#### MATERIALS PROVIDED:
[Start of section]
(** The shifted index of a kept command is its position among the kept. *)
Lemma shift_kept removed n j k :
  NoDup removed → kept_idxs removed n !! j = Some k → shift removed (N.of_nat k) = N.of_nat j.
Proof.
  intros Hnd Hj. set (out := λ k, bool_decide (N.of_nat k ∈ removed)).
  assert (k ∈ kept_idxs removed n) as Hk by (by eapply list_elem_of_lookup_2).
  apply elem_of_filter_bool in Hk as [Hk Hout]. apply elem_of_seq in Hk.
  assert (Hpos : kept_idxs removed n !! length (List.filter (λ k, negb (out k)) (seq 0 k)) = Some k).
  { unfold kept_idxs. rewrite (seq_split n k) by lia. rewrite List.filter_app. simpl. rewrite Hout.
    by apply list_lookup_middle. }
  assert (j = length (List.filter (λ k, negb (out k)) (seq 0 k))) as ->.
  { eapply NoDup_lookup; [|exact Hj|exact Hpos]. apply NoDup_filter_bool, NoDup_seq. }
  pose proof (filter_split out (seq 0 k)) as Hsum. rewrite length_seq in Hsum.
  assert (Hcount : length (List.filter (λ r, (r <? N.of_nat k)%N) removed) =
    length (List.filter out (seq 0 k))).
  { rewrite <-(length_map N.of_nat (List.filter out _)). apply Permutation_length.
    apply NoDup_Permutation.
    - by apply NoDup_filter_bool.
    - apply NoDup_fmap_2; [intros ??; lia|]. apply NoDup_filter_bool, NoDup_seq.
    - intros r. rewrite elem_of_filter_bool, list_elem_of_fmap, N.ltb_lt. split.
      + intros [Hr Hlt]. exists (N.to_nat r). rewrite N2Nat.id. split; [done|].
        apply elem_of_filter_bool. rewrite elem_of_seq. split; [lia|].
        unfold out. rewrite N2Nat.id. by apply bool_decide_true.
      + intros (i & -> & Hi). apply elem_of_filter_bool in Hi as [Hi Ho].
        apply elem_of_seq in Hi. apply bool_decide_eq_true in Ho. split; [done|lia]. }
  unfold shift. rewrite Hcount. lia.
Qed.

(** Two arguments that mean the same, before and after the removal. *)
Definition same_ref (kept : list nat) (a a' : SequenceArgument) : Prop :=
  match a, a' with
  | Result i, Result i' => kept !! N.to_nat i' = Some (N.to_nat i)
  | NestedResult i j, NestedResult i' j' => j' = j ∧ kept !! N.to_nat i' = Some (N.to_nat i)
  | _, _ => a' = a
  end.

(** Move calls refer to earlier commands only. *)
Definition backward (cmds : list MoveSequenceCall) : Prop :=
  ∀ k mc i, cmds !! k = Some (Call mc) → existsb (refers_to i) (mc_arguments mc) = true → N.to_nat i < k.

Definition kept_command (kept : list nat) (cmds : list MoveSequenceCall) (k : nat)
    (c' : MoveSequenceCall) : Prop :=
  match cmds !! k with
  | Some (Call mc) => ∃ args, c' = Call (set_arguments mc args) ∧
      Forall2 (same_ref kept) (mc_arguments mc) args
  | Some c => c' = c
  | None => False
  end.

Lemma shift_args_same removed n args : NoDup removed →
  (∀ i, existsb (refers_to i) args = true → N.to_nat i ∈ kept_idxs removed n) →
  Forall2 (same_ref (kept_idxs removed n)) args (map (shift_arg removed) args).
Proof.
  intros Hnd. induction args as [|a args IH]; intros H; simpl; constructor.
  - destruct a as [|i|i|i j]; simpl; try done.
    all: destruct (proj1 (list_elem_of_lookup _ _) (H i ltac:(simpl; by rewrite N.eqb_refl))) as [p Hp];
      pose proof (shift_kept _ _ _ _ Hnd Hp) as Hs; rewrite N2Nat.id in Hs; rewrite Hs, Nat2N.id.
    + done.
    + by split.
  - apply IH. intros i Hi. apply H. simpl. rewrite Hi. apply orb_true_r.
Qed.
[End of section]
#### BRIEF:
Restate every entry word for word.

#### RESPONSE:
(** The shifted index of a kept command is its position among the kept. *)
Lemma shift_kept removed n j k :
  NoDup removed → kept_idxs removed n !! j = Some k → shift removed (N.of_nat k) = N.of_nat j.
Proof.
  intros Hnd Hj. set (out := λ k, bool_decide (N.of_nat k ∈ removed)).
  assert (k ∈ kept_idxs removed n) as Hk by (by eapply list_elem_of_lookup_2).
  apply elem_of_filter_bool in Hk as [Hk Hout]. apply elem_of_seq in Hk.
  assert (Hpos : kept_idxs removed n !! length (List.filter (λ k, negb (out k)) (seq 0 k)) = Some k).
  { unfold kept_idxs. rewrite (seq_split n k) by lia. rewrite List.filter_app. simpl. rewrite Hout.
    by apply list_lookup_middle. }
  assert (j = length (List.filter (λ k, negb (out k)) (seq 0 k))) as ->.
  { eapply NoDup_lookup; [|exact Hj|exact Hpos]. apply NoDup_filter_bool, NoDup_seq. }
  pose proof (filter_split out (seq 0 k)) as Hsum. rewrite length_seq in Hsum.
  assert (Hcount : length (List.filter (λ r, (r <? N.of_nat k)%N) removed) =
    length (List.filter out (seq 0 k))).
  { rewrite <-(length_map N.of_nat (List.filter out _)). apply Permutation_length.
    apply NoDup_Permutation.
    - by apply NoDup_filter_bool.
    - apply NoDup_fmap_2; [intros ??; lia|]. apply NoDup_filter_bool, NoDup_seq.
    - intros r. rewrite elem_of_filter_bool, list_elem_of_fmap, N.ltb_lt. split.
      + intros [Hr Hlt]. exists (N.to_nat r). rewrite N2Nat.id. split; [done|].
        apply elem_of_filter_bool. rewrite elem_of_seq. split; [lia|].
        unfold out. rewrite N2Nat.id. by apply bool_decide_true.
      + intros (i & -> & Hi). apply elem_of_filter_bool in Hi as [Hi Ho].
        apply elem_of_seq in Hi. apply bool_decide_eq_true in Ho. split; [done|lia]. }
  unfold shift. rewrite Hcount. lia.
Qed.

(** Two arguments that mean the same, before and after the removal. *)
Definition same_ref (kept : list nat) (a a' : SequenceArgument) : Prop :=
  match a, a' with
  | Result i, Result i' => kept !! N.to_nat i' = Some (N.to_nat i)
  | NestedResult i j, NestedResult i' j' => j' = j ∧ kept !! N.to_nat i' = Some (N.to_nat i)
  | _, _ => a' = a
  end.

(** Move calls refer to earlier commands only. *)
Definition backward (cmds : list MoveSequenceCall) : Prop :=
  ∀ k mc i, cmds !! k = Some (Call mc) → existsb (refers_to i) (mc_arguments mc) = true → N.to_nat i < k.

Definition kept_command (kept : list nat) (cmds : list MoveSequenceCall) (k : nat)
    (c' : MoveSequenceCall) : Prop :=
  match cmds !! k with
  | Some (Call mc) => ∃ args, c' = Call (set_arguments mc args) ∧
      Forall2 (same_ref kept) (mc_arguments mc) args
  | Some c => c' = c
  | None => False
  end.

Lemma shift_args_same removed n args : NoDup removed →
  (∀ i, existsb (refers_to i) args = true → N.to_nat i ∈ kept_idxs removed n) →
  Forall2 (same_ref (kept_idxs removed n)) args (map (shift_arg removed) args).
Proof.
  intros Hnd. induction args as [|a args IH]; intros H; simpl; constructor.
  - destruct a as [|i|i|i j]; simpl; try done.
    all: destruct (proj1 (list_elem_of_lookup _ _) (H i ltac:(simpl; by rewrite N.eqb_refl))) as [p Hp];
      pose proof (shift_kept _ _ _ _ Hnd Hp) as Hs; rewrite N2Nat.id in Hs; rewrite Hs, Nat2N.id.
    + done.
    + by split.
  - apply IH. intros i Hi. apply H. simpl. rewrite Hi. apply orb_true_r.
Qed.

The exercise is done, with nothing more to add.